Saved data entries

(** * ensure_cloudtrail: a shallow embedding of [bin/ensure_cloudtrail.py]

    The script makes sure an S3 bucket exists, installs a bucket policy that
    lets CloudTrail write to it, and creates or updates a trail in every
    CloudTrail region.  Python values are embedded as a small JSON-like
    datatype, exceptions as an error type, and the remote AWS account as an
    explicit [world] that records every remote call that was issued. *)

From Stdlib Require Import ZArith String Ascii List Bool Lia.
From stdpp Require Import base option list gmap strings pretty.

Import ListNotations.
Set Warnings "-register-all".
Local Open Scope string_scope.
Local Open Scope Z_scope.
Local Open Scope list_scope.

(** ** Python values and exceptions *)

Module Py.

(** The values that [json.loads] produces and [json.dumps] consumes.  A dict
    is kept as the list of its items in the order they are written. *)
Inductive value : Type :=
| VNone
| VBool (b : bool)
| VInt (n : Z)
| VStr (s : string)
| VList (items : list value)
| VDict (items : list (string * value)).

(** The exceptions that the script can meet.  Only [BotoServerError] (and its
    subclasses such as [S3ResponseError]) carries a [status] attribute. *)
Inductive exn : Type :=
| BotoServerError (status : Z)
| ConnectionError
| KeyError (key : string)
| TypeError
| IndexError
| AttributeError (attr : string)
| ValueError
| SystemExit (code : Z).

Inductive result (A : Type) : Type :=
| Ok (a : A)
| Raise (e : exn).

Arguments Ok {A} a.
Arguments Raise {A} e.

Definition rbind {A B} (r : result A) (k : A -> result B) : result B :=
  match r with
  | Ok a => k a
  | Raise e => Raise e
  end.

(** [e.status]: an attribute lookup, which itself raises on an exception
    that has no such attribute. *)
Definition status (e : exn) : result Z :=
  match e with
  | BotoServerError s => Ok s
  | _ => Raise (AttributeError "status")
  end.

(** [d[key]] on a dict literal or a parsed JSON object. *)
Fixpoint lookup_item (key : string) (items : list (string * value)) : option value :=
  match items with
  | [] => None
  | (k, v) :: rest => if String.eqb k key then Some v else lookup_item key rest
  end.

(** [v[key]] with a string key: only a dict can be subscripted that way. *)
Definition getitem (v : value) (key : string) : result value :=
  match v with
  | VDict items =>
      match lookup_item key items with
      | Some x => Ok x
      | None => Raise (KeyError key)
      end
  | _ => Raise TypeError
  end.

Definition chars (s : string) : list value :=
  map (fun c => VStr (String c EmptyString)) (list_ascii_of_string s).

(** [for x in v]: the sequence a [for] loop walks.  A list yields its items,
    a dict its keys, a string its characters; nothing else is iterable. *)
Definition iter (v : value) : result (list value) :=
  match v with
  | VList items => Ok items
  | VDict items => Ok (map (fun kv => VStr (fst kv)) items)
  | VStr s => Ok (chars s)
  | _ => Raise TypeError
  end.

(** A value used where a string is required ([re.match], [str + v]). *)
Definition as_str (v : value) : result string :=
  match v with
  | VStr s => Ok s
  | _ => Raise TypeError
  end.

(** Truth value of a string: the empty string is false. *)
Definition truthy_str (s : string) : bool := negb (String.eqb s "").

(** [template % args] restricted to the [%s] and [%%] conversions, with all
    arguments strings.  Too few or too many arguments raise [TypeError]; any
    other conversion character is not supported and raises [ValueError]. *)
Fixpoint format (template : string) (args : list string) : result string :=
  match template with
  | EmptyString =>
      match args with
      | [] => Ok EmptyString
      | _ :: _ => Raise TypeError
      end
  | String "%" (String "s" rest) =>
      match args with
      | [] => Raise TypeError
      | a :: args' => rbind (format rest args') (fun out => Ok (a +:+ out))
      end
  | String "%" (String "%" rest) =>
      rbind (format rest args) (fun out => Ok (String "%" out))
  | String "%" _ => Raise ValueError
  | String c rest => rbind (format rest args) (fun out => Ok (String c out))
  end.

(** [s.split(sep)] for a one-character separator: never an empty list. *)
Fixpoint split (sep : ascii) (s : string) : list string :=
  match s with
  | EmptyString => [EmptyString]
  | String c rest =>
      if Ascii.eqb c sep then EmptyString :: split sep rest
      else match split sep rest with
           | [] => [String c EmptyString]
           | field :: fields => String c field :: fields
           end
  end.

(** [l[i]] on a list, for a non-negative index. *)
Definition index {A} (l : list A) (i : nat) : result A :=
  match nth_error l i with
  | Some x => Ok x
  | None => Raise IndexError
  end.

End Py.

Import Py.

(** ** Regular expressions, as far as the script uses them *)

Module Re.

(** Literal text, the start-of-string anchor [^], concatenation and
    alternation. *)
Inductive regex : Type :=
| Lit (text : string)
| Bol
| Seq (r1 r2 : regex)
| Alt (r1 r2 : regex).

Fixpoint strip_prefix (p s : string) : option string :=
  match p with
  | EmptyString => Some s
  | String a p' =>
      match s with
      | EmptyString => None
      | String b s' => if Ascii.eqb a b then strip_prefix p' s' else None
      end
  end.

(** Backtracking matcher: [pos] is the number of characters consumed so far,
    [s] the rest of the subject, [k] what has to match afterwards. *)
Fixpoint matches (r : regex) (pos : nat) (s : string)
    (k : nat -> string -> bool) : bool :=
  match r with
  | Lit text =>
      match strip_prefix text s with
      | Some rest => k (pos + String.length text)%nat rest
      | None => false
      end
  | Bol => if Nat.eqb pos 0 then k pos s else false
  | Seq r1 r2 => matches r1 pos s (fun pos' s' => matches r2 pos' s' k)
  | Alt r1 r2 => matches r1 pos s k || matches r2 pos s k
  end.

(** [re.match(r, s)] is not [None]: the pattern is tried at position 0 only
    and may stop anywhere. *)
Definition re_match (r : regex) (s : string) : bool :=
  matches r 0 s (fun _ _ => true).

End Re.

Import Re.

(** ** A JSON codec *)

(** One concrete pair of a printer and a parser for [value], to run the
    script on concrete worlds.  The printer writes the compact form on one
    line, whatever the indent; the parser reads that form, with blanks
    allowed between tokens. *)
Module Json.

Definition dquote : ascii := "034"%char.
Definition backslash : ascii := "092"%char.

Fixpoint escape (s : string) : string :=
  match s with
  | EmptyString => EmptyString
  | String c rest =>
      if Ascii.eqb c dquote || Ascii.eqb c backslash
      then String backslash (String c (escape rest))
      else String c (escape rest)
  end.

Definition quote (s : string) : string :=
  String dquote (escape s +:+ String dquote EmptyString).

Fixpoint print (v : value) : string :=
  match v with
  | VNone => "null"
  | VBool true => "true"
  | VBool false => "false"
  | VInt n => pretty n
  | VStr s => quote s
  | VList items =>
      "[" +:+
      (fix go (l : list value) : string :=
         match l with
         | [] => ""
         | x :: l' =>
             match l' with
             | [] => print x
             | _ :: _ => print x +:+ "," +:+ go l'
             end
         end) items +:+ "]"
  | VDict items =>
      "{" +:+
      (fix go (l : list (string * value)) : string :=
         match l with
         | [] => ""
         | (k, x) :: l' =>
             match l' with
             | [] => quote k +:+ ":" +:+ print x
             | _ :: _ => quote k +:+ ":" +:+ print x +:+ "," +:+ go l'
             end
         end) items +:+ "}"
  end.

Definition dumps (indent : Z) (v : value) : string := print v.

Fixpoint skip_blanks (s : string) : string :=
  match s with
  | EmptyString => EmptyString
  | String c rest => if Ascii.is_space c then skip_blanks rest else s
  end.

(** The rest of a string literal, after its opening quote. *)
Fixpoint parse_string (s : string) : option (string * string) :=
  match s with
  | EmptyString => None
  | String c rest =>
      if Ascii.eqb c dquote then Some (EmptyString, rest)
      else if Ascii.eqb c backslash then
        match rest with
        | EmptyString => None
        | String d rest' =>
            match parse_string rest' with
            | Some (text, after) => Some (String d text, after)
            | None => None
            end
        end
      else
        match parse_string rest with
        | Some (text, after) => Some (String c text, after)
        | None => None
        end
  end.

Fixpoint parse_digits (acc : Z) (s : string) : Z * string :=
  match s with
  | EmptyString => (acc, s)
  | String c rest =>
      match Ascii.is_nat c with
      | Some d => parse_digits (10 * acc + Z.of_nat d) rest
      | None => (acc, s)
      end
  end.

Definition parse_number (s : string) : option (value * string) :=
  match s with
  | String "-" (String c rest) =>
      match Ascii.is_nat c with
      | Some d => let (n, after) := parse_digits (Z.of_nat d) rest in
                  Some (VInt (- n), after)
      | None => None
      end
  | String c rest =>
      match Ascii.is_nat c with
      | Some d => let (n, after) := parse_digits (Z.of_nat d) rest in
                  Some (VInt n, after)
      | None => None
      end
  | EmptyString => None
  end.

### WORK TO COMPLETE:
Read the data above. Pull out each line in which the string "rbind" appears.

### RESULT BELOW:
Definition rbind {A B} (r : result A) (k : A -> result B) : result B :=
      | a :: args' => rbind (format rest args') (fun out => Ok (a +:+ out))
      rbind (format rest args) (fun out => Ok (String "%" out))
  | String c rest => rbind (format rest args) (fun out => Ok (String c out))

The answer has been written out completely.